Here’s my solution: Let’s change it from a tiny change of a huge benefit to a large chance of a moderately large benefit. Let’s reward entrepreneurs for trying—with standards for what constitutes a really serious, good attempt rather than something frivolous that was guaranteed to fail. Use part of the funds from the progressive tax as a fund for angel grants, provided to a large number of the most promising entrepreneurs. It can’t be a million-dollar prize for the top 100. It needs to be more like a \$50,000 prize for the top 100,000 (which would cost \$5 billion a year, affordable for the US government). It should be paid at the proposal phase; the top 100,000 business plans receive the funding and are under no obligation to repay it. It has to be enough money that someone can rationally commit themselves to years of dedicated work without throwing themselves into poverty, and it has to be confirmed money so that they don’t have to worry about throwing themselves into debt. As for the upper limit, it only needs to be small enough that there is still an incentive for the business to succeed; but even with a 99% tax Mark Zuckerberg would still be a millionaire, so the rewards for success are high indeed.
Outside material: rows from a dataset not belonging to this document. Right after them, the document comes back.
(** [FirmwareUpdate.execute(image_uri, image_file, transfer_protocol, confirm,
    dry_run, do_async)] *)
Definition execute (image_uri image_file transfer_protocol : option string) (confirm dry_run do_async : bool)
  : MM CommandResult :=
  let! (uri, update_service, err) := read_update_service do_async in
  match err with
  | Some e => ret (mkResult PNone PNone PNone (PStr e))
  | None =>
      let! actions := lift_res (discover_redfish_actions update_service) in
      let! targets := lift_res (flatten_action_targets update_service) in
      let simple_target := dget simple_update targets in
      if truthy simple_target then
        action_result simple_target (image_payload image_uri transfer_protocol) (actions_val actions) do_async
          dry_run confirm
      else
        let! push := lift_res (push_target update_service) in
        let available := sort_strs (dedup (dict_keys actions ++ dict_keys targets)) in
        match push, image_file with
        | None, _ =>
            ret (mkResult (PDict [("action", PStr "firmware-update"); ("available", PList (map PStr available));
                                  ("update_service", uri)])
                   (actions_val actions) PNone
                   (PStr "UpdateService exposes no SimpleUpdate, MultipartHttpPushUri, or HttpPushUri"))
        | Some (meth, target), Some (String _ _ as f) => push_result target meth f dry_run confirm
        | Some (meth, target), _ =>
            ret (mkResult (PDict [("action", PStr "firmware-update"); ("method", PStr meth); ("target", PStr target)])
                   (actions_val actions) PNone (PStr (meth +:+ " requires --image_file")))
        end
  end.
The good news is that we actually have such a system to some extent. For research scientists rather than entrepreneurs, NSF grants are pretty close to what I have in mind, but at present they are a bit too competitive: 8,000 research grants with a median of \$130,000 each and a 20% acceptance rate isn’t quite enough people—the acceptance rate should be higher, since most of these proposals are quite worthy. Still, it’s close, and definitely a much better incentive system than what we have for entrepreneurs; there are almost 12 million entrepreneurs in the United States, starting 6 million businesses a year, 75% of which fail before they can return their venture capital. Those that succeed have incomes higher than the general population, with a median income of around \$70,000 per year, but most of this is accounted for by the fact that entrepreneurs are more educated and talented than the general population. Once you factor that in, successful entrepreneurs have about 50% more income on average, but their standard deviation of income is also 60% higher—so some are getting a lot and some are getting very little. Since 75% fail, we’re talking about a 25% chance of entering an income distribution that’s higher on average but much more variable, and a 75% chance of going through a period with little or no income at all—is it worth it? Maybe, maybe not. But if you could get a guaranteed \$50,000 for having a good idea—and let me be clear, only serious proposals that have a good chance of success should qualify—that deal sounds an awful lot better.